Blog
Oct 8, 2024 - 5 MIN READ
I Led a team of 3 members to win the MVP title at TroyHack 2024

I Led a team of 3 members to win the MVP title at TroyHack 2024

Every project starts with a spark, and for us, it was seeing how students struggle to navigate the wealth of information in our college catalog.

Nam Hoang

Nam Hoang

Every project starts with a spark, and for us, it was seeing how students struggle to navigate the wealth of information in our college catalog. We noticed that many students felt overwhelmed when trying to decide which courses to take or figure out degree requirements. We wanted to build a tool that could make academic planning easier, more accessible, and faster—hence the idea of a Virtual College Consultant chatbot was born. Our goal was simple: to create an intelligent assistant that guides students through the maze of academic options.

🎯 What it does

The Troy Virtual College Consultant chatbot is designed to help Troy's students by providing:

  • Personalized Course Recommendations: Students can ask about courses related to their interests or majors, and the chatbot will suggest relevant options.
  • Degree Program Information: It provides detailed information about degree requirements, electives, and core subjects.
  • Campus Resources Guidance: Whether it’s help finding the right advisor, scholarships, or campus facilities, the chatbot guides students in the right direction.
  • Real-time Answers: The chatbot retrieves the most relevant information from the college catalog instantly, helping students get answers quickly without scrolling through pages of documents.

✅ How We Built It

We implemented the chatbot using a technique called Retrieval-Augmented Generation (RAG), which combines information retrieval with natural language generation to provide accurate and context-aware responses. The development process involved multiple stages, from data extraction to AI model integration. Here's a breakdown of the key components:

  • Data Extraction and Preprocessing: The first step was to extract relevant academic data from the college's PDF catalog. PDFs can be challenging due to their unstructured nature, so we used Python libraries like PyPDF2, pdfplumber, PyMuPDF to parse the text and identify key sections, such as course descriptions, program requirements, and academic resources.
  • Data Embedding (Vectorization): To enable efficient retrieval, we transformed the catalog data into vector embeddings using all-MiniLM-L6-v2, which is a pre-trained language model optimized for embedding text into fixed-length vectors. Each course description, program requirement, or resource entry was embedded into a vector, which allows the chatbot to semantically search for and retrieve the most relevant information when a user asks a question.
  • ChromaDB for Retrieval: We stored the vector embeddings in ChromaDB, a vector database designed for fast, similarity-based retrieval. This database allows us to quickly search for catalog entries that closely match the user's query.
  • Generative AI Model: Once the relevant data is retrieved, we use OpenAI's GPT model to generate a natural language response. The GPT model takes the user's query and the retrieved catalog entries as inputs, and then formulates a coherent, personalized response.
  • Backend with FastAPI: We built the backend using FastAPI, a modern web framework for building APIs with Python. FastAPI handles user requests and manages the interaction between the chatbot interface, the vector database, and the generative model
  • Frontend with Flask: For the user interface, we opted for Flask, a lightweight and flexible web framework for building dynamic web applications. Flask provides more control over the design and structure of the application, allowing us to create a custom and responsive interface for users to interact with the chatbot.

⚠️ Challenges We Ran Into

One of the major challenges we faced was in the data aggregation phase. Initially, we attempted to crawl data directly from the Troy's website and Canvas (the reason behind is there are more useful information in these platform). However, after sending around 100 requests to the website, we hit a rate limit and got blocked from further crawling. This forced us to reconsider our approach🤔.

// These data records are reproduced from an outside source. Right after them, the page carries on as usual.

(** X17: the live preview is debounced.  While the visitor types, the
    preview stays as it is; when the timeout fires, the preview shows
    the rendering of the text typed last, once: a timeout that is not
    scheduled changes nothing. *)
Theorem preview_debounced (p : Detail.Page) (a b : string) :
  Detail.listening p = true ->
  let p1 := Detail.step p (Detail.EvInput a) in
  let p2 := Detail.step p1 (Detail.EvInput b) in
  let p3 := Detail.step p2 Detail.EvTimer in
  Detail.livePreview p1 = Detail.livePreview p /\
  Detail.livePreview p2 = Detail.livePreview p /\
  Detail.textarea p3 = b /\
  Detail.livePreview p3 = rendered (Detail.marked p) b /\
  Detail.step p3 Detail.EvTimer = p3.
Proof.
  intros Hl. cbv zeta.
  assert (H1 : forall q t, Detail.listening q = true ->
             Detail.step q (Detail.EvInput t)
             = Detail.setPreviewDebounceTimer true (Detail.setTextarea t q)).
  { intros q t Hq. unfold Detail.step, Detail.handle, Detail.whenListening.
    rewrite detail_run_bind. cbn [Detail.modify].
    rewrite detail_run_bind. cbn [Detail.gets Detail.setTextarea Detail.listening].
    now rewrite Hq. }
  rewrite !H1 by (try exact Hl; reflexivity).
  set (p2 := Detail.setPreviewDebounceTimer true (Detail.setTextarea b _)).
  assert (H3 : Detail.step p2 Detail.EvTimer
               = Detail.setLivePreview (rendered (Detail.marked p) b)
                   (Detail.setPreviewDebounceTimer false p2)).
  { unfold Detail.step, Detail.handle.
    rewrite detail_run_bind. cbn [Detail.gets].
    change (Detail.previewDebounceTimer p2) with true. cbv iota.
    rewrite detail_run_bind. cbn [Detail.modify].
    unfold Detail.updateLivePreview.
    rewrite detail_run_bind. cbn [Detail.gets].
    rewrite detail_run_bind, renderMarkdown_text.
    reflexivity. }
  rewrite H3. now repeat split.
Qed.

Lemma preview_debounced_sample :
  Detail.livePreview
    (Detail.step
       (Detail.step (Detail.step (Detail.step hallPage Detail.EvEdit) (Detail.EvInput "a"))
          (Detail.EvInput "ab")) Detail.EvTimer)
  = shout "ab".
Proof.
  exact (proj1 (proj2 (proj2 (proj2
           (preview_debounced (Detail.step hallPage Detail.EvEdit) "a" "ab" eq_refl))))).
Defined.

(** ** Heading ids *)


















(** ** The table of contents *)

Lemma flatten_app (a b : list Detail.TocItem) : flatten (a ++ b) = flatten a ++ flatten b.
Proof. unfold flatten. now rewrite map_app, concat_app. Qed.

Lemma appendNested_cons (e e' : Detail.TocItem) (rest : list Detail.TocItem)
    (l : Detail.Link) :
  Detail.appendNested (e :: e' :: rest) l = e :: Detail.appendNested (e' :: rest) l.
Proof. now destruct e. Qed.

Lemma appendNested_nonempty (toc : list Detail.TocItem) (l : Detail.Link) :
  toc <> [] -> Detail.appendNested toc l <> [].
Proof.
  destruct toc as [|[top nested] [|e rest]]; intros H; [now contradiction H| |];
    discriminate.
Qed.

Lemma flatten_appendNested (toc : list Detail.TocItem) (l : Detail.Link) :
  toc <> [] -> flatten (Detail.appendNested toc l) = flatten toc ++ [l].
Proof.
  induction toc as [|e toc IH]; intros H; [now contradiction H|].
  destruct toc as [|e' rest].
  - destruct e as [top nested]. unfold flatten. simpl.
    now rewrite !app_nil_r.
  - rewrite appendNested_cons.
    change (flatten (e :: Detail.appendNested (e' :: rest) l))
      with ((e.1 :: e.2) ++ flatten (Detail.appendNested (e' :: rest) l)).
    rewrite IH by discriminate.
    change (flatten (e :: e' :: rest)) with ((e.1 :: e.2) ++ flatten (e' :: rest)).
    now rewrite app_assoc.
Qed.

Lemma tops_appendNested (toc : list Detail.TocItem) (l : Detail.Link) :
  map fst (Detail.appendNested toc l) = map fst toc.
Proof.
  induction toc as [|e toc IH]; [reflexivity|].
  destruct toc as [|e' rest]; [now destruct e|].
  rewrite appendNested_cons. cbn [map]. rewrite IH. reflexivity.
Qed.

Lemma flatten_fold (hs : list Detail.Heading) (toc : list Detail.TocItem) :
  toc <> [] ->
  flatten (fold_left Detail.addHeading hs toc) = flatten toc ++ map Detail.linkTo hs.
Proof.
  revert toc. induction hs as [|h hs IH]; intros toc H; simpl.
  - now rewrite app_nil_r.
  - unfold Detail.addHeading at 2. destruct (Detail.tagName h).
    + rewrite IH by (now destruct toc). rewrite flatten_app, <- app_assoc.
      reflexivity.
    + rewrite IH by (now apply appendNested_nonempty).
      rewrite flatten_appendNested by exact H. now rewrite <- app_assoc.
Qed.

Lemma flatten_fold_empty (hs : list Detail.Heading) :
  flatten (fold_left Detail.addHeading hs []) = map Detail.linkTo (fromFirstH2 hs).
Proof.
  induction hs as [|h hs IH]; [reflexivity|].
  simpl. unfold Detail.addHeading at 2, isH2. destruct (Detail.tagName h).
  - now rewrite flatten_fold by discriminate.
  - exact IH.
Qed.

Lemma tops_fold (hs : list Detail.Heading) (toc : list Detail.TocItem) :
  map fst (fold_left Detail.addHeading hs toc)
  = map fst toc ++ map Detail.linkTo (List.filter isH2 hs).
Proof.
  revert toc. induction hs as [|h hs IH]; intros toc; simpl.
  - now rewrite app_nil_r.
  - rewrite IH. unfold Detail.addHeading, isH2. destruct (Detail.tagName h).
    + rewrite map_app, <- app_assoc. reflexivity.
    + now rewrite tops_appendNested.
Qed.

Lemma withIds_facts (hs : list Detail.Heading) (index : nat) :
  map Detail.tagName (Detail.withIds index hs) = map Detail.tagName hs /\
  map Detail.headingText (Detail.withIds index hs) = map Detail.headingText hs /\
  Forall (fun h => Detail.hid h <> "") (Detail.withIds index hs).
Proof.
  revert index. induction hs as [|h hs IH]; intros index; [now repeat split|].
  destruct (IH (S index)) as (H1 & H2 & H3). cbn [Detail.withIds map].
  rewrite H1, H2.
  assert (Ht : Detail.tagName (Detail.withId index h) = Detail.tagName h /\
               Detail.headingText (Detail.withId index h) = Detail.headingText h /\
               Detail.hid (Detail.withId index h) <> "").
  { unfold Detail.withId. destruct (Detail.hid h) as [|c r] eqn:E; cbn [JsString.isEmpty].
    - repeat split. cbn [Detail.hid].
      destruct (Detail.slug (Detail.headingText h)); cbn [JsString.isEmpty]; discriminate.
    - repeat split. now rewrite E. }
  destruct Ht as (-> & -> & Hid). repeat split. now constructor.
Qed.

(** X19: the table of contents.  With fewer than three headings it is
    hidden and no heading gets an id.  Otherwise every heading has an
    id after the loop, tags and texts unchanged; the top-level entries
    are the links of the [H2] headings in document order; and read in
    order, each top-level entry followed by its nested entries, the
    links are those of the headings from the first [H2] on, each
    pointing to the id of its heading: an [H3] before the first [H2] is
    left out, and every other heading appears once, in place. *)
Theorem toc_structure (headings : list Detail.Heading) :
  let hs := Detail.withIds O headings in
  ((length headings < 3)%nat ->
   Detail.generateTableOfContents headings = (headings, None)) /\
  ((3 <= length headings)%nat ->
   exists toc,
     Detail.generateTableOfContents headings = (hs, Some toc) /\
     flatten toc = map Detail.linkTo (fromFirstH2 hs) /\
     map fst toc = map Detail.linkTo (List.filter isH2 hs)) /\
  map Detail.tagName hs = map Detail.tagName headings /\
  map Detail.headingText hs = map Detail.headingText headings /\
  Forall (fun h => Detail.hid h <> "") hs.
Proof.
  cbv zeta. unfold Detail.generateTableOfContents.
  split; [|split; [|apply withIds_facts]].
  - intros H. apply Nat.ltb_lt in H. now rewrite H.
  - intros H. apply Nat.ltb_ge in H. rewrite H.
    eexists. split; [reflexivity|]. split.
    + apply flatten_fold_empty.
    + now rewrite tops_fold.
Qed.
(** The body of [main], entered once click has parsed the options; the
    progress spinners are left out. *)
Definition main (e : Env) (mode : build_mode)
    (tests clean verbose export_compile_commands : bool) (jobs : option Z)
    : M World () :=
  print_table e (config_cells e)
    (config_table e mode tests clean export_compile_commands jobs);;
  print "";;
  clean_step e clean;;
  toolchain_file ← toolchain_step e;
  print "";;
  configure_step e mode tests export_compile_commands toolchain_file;;
  build_step e verbose jobs;;
  when export_compile_commands (export_step e);;
  print "";;
  print_markup e (results_panel e tests).

End Build.

(** * format.py *)

Module Format.

Definition extensions : list string := [".h"; ".hpp"; ".cc"; ".cpp"; ".cxx"].

(** [find_cpp_files], with the iteration order of the extension set made
    explicit. *)
Definition find_cpp_files_in (order : list string) (project_dir : Path)
    (fs : tree) : list Path :=
  sorted (collect_files order exclude_dirs project_dir fs).

Definition find_cpp_files : Path → tree → list Path :=
  find_cpp_files_in extensions.

(** [console]: arguments of [console.print]; [spawned]: the argument
    vectors of the child processes, oldest first. *)
Record World := {
  console : list string;
  spawned : list (list string)
}.

(** [clang_format argv] is the exit status of the external formatter. *)
Record Env := {
  project_dir : Path;
  files_below : tree;
  which_clang_format : bool;
  clang_format : list string → Z
}.

(** [console.print(line)], taken to render its line: format.py interpolates
    only counts, names of files and, in check mode, the last two parts of
    a path. *)
Definition print (line : string) : M World () := λ w,
  (Return (), {| console := console w ++ [line]; spawned := spawned w |}).

Definition spawn (e : Env) (cmd : list string) : M World Z := λ w,
  (Return (clang_format e cmd),
   {| console := console w; spawned := spawned w ++ [cmd] |}).

Definition check_cmd (file : Path) : list string :=
  ["clang-format"; "--dry-run"; "--Werror"; str_path file].

Definition check_file_format (e : Env) (file : Path) : M World bool :=
  returncode ← spawn e (check_cmd file);
  mret (returncode =? 0)%Z.

Definition format_cmd (file : Path) : list string :=
  ["clang-format"; "-i"; str_path file].

(** [subprocess.run(..., check=True)] raises on a non-zero exit. *)
Definition format_file (e : Env) (file : Path) : M World () :=
  returncode ← spawn e (format_cmd file);
  if (returncode =? 0)%Z then mret ()
  else raise (CalledProcessError (format_cmd file) returncode).

Fixpoint for_each {A} (l : list A) (body : A → M World ()) : M World () :=
  match l with
  | [] => mret ()
  | x :: l' => body x;; for_each l' body
  end.

(** [Path.parent] and [Path.relative_to]. *)
Definition parent (p : Path) : Path :=
  match p with
  | ["/"] => ["/"]
  | _ => removelast p
  end.
Definition relative_to (p other : Path) : Path := drop (length other) p.

Definition shown (file : Path) : string :=
  str_path (relative_to file (parent (parent file))).

(** The loop of check mode, threading [needs_format]. *)
Fixpoint check_loop (e : Env) (files needs_format : list Path)
    : M World (list Path) :=
  match files with
  | [] => mret needs_format
  | file :: files' =>
      ok ← check_file_format e file;
      if (ok : bool) then check_loop e files' needs_format
      else
        print ("[red]✗[/red] " +:+ shown file);;
        check_loop e files' (needs_format ++ [file])
  end.

Definition tick (file : Path) : string := "[green]✓[/green] " +:+ name file.

Definition formatting_banner (files : list Path) : string :=
  "[blue]Formatting " +:+ str_int (Z.of_nat (length files)) +:+
  " C++ files...[/blue]" +:+ nl.

(** The body of the loop of apply mode. *)
Definition format_and_tick (e : Env) (file : Path) : M World () :=
  format_file e file;;
  print (tick file).

(** The two branches of [main]. *)
Definition check_mode (e : Env) (files : list Path) : M World () :=
  print ("[blue]Checking code formatting for " +:+
         str_int (Z.of_nat (length files)) +:+ " files...[/blue]" +:+ nl);;
  needs_format ← check_loop e files [];
  match needs_format with
  | [] =>
      print (nl +:+ "[green]✅ All files are properly formatted[/green]");;
      sys_exit 0
  | _ :: _ =>
      print (nl +:+ "[red]❌ " +:+ str_int (Z.of_nat (length needs_format)) +:+
             " files need formatting:[/red]");;
      for_each needs_format (λ file, print ("  • " +:+ shown file));;
      print (nl +:+ "[yellow]Run 'uv run scripts/format.py' to fix them.[/yellow]");;
      sys_exit 1
  end.

Definition apply_mode (e : Env) (files : list Path) : M World () :=
  print (formatting_banner files);;
  for_each files (format_and_tick e);;
  print (nl +:+ "[green]✅ All files have been formatted[/green]").

Definition main (e : Env) (check : bool) : M World () :=
  if negb (which_clang_format e) then
    print "[red]Error: clang-format is not installed.[/red]";;
    print "Install it with: brew install clang-format (macOS) or apt-get install clang-format (Ubuntu)";;
    sys_exit 1
  else
    let files := find_cpp_files (project_dir e) (files_below e) in
    match files with
    | [] => print "[yellow]No C++ files found[/yellow]"
    | _ :: _ => if check then check_mode e files else apply_mode e files
    end.

End Format.

(** * lint.py *)

Module Lint.

Definition extensions : list string := [".cc"; ".cpp"; ".cxx"].

Definition find_cpp_files_in (order : list string) (project_dir : Path)
    (fs : tree) : list Path :=
  sorted (collect_files order exclude_dirs project_dir fs).

Definition find_cpp_files : Path → tree → list Path :=
  find_cpp_files_in extensions.

(** The surroundings of the script.  [platform_darwin] is
    [sys.platform == "darwin"]; [xcode_include_args] is what lines 53-72 of
    [get_system_include_args] return there (the three include arguments, or
    nothing: every exception is caught); [markup_error text] tells whether
    rich raises [MarkupError] when it renders [text] as console markup. *)
Record Env := {
  project_dir : Path;
  files_below : tree;
  which_clang_tidy : bool;
  platform_darwin : bool;
  xcode_include_args : list string;
  markup_error : string → bool
}.

Definition find_compile_commands (e : Env) : option Path :=
  let build_commands := ["build"; "compile_commands.json"] in
  if bool_decide (build_commands ∈ files_below e)
  then Some (joinpath (project_dir e) build_commands)
  else
    let root_commands := ["compile_commands.json"] in
    if bool_decide (root_commands ∈ files_below e)
    then Some (joinpath (project_dir e) root_commands)
    else None.

(** [get_system_include_args]: nothing but on macOS. *)
Definition get_system_include_args (e : Env) : list string :=
  if platform_darwin e then xcode_include_args e else [].

(** The argument vector [lint_file] builds. *)
Definition lint_cmd (compile_commands : Path) (fix_ : bool)
    (extra_args : list string) (file : Path) : list string :=
  ["clang-tidy"; "-p=" +:+ str_path compile_commands]
  ++ extra_args
  ++ (if fix_ then ["--fix"; "--fix-errors"] else [])
  ++ [str_path file].

Definition lint_result : Type := Path * bool * string.

(** What [lint_file] returns once its child process has exited, from the
    two captured streams decoded as UTF-8. *)
Definition lint_file_result (file : Path) (returncode : Z)
    (stdout stderr : string) : lint_result :=
  (file, (returncode =? 0)%Z, stdout +:+ stderr).


(** One coroutine [lint_file] per file: waiting for the semaphore, inside
    [async with semaphore], returned, or ended by an exception. *)
Inductive task :=
  | Waiting
  | InFlight
  | Finished (r : lint_result)
  | Crashed (exn : exception).

Global Instance task_eq_dec : EqDecision task.
Proof. unfold lint_result. solve_decision. Defined.

(** The event loop while [lint_all_files] runs: the semaphore's counter,
    the tasks by position in [files], the ended tasks that [as_completed]
    has not handed out yet, the iterations its loop has left, and what the
    body of the loop has built so far. *)
Record state := {
  sem_value : nat;
  tasks : list task;
  done_queue : list nat;
  todo : nat;
  progress : nat;
  console : list string;
  failed_files : list (Path * string)
}.

(** What happens in a run of the script:
    - [Probe cmd]: [get_system_include_args] calls [subprocess.run(cmd)];
    - [Spawn i cmd]: task [i] has started its child process;
    - [SpawnFailed i cmd exn]: [asyncio.create_subprocess_exec] raised
      [exn] in task [i], no child process was started;
    - [Exit i returncode stdout stderr]: the child process of task [i] has
      exited and both streams decode to the given texts;
    - [Garbled i returncode]: the child process of task [i] has exited and
      one of the streams is not valid UTF-8;
    - [Yield r]: the loop over [as_completed] has received [r]. *)
Inductive label :=
  | Probe (cmd : list string)
  | Spawn (i : nat) (cmd : list string)
  | SpawnFailed (i : nat) (cmd : list string) (exn : exception)
  | Exit (i : nat) (returncode : Z) (stdout stderr : string)
  | Garbled (i : nat) (returncode : Z)
  | Yield (r : lint_result).

Section fan_out.
Context (files : list Path) (compile_commands : Path) (fix_ : bool)
        (extra : list string).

To overcome this, we decided to extracting the data from the college's catalog PDF file. Working with PDF files also posed its own challenges, as they are unstructured and difficult to parse. We had to use Python libraries like PyMuPDF and pdfplumber to extract key data points such as course descriptions and program details, and then clean and organize this data into a usable format.

💡 What's next

We have a few exciting ideas for the future:

  • Broaden the data sources: In the future, we want to include additional data like career services, scholarship opportunities, and campus events.
  • User personalization: Imagine if the chatbot could suggest courses based on a student’s academic history or recommend activities that align with their interests.
  • Expand language support: Making the chatbot multi-lingual would allow us to better serve international students, providing guidance in their native language.
  • AI-driven insights: We’d love to use predictive AI to help students choose courses they are likely to excel in based on their strengths.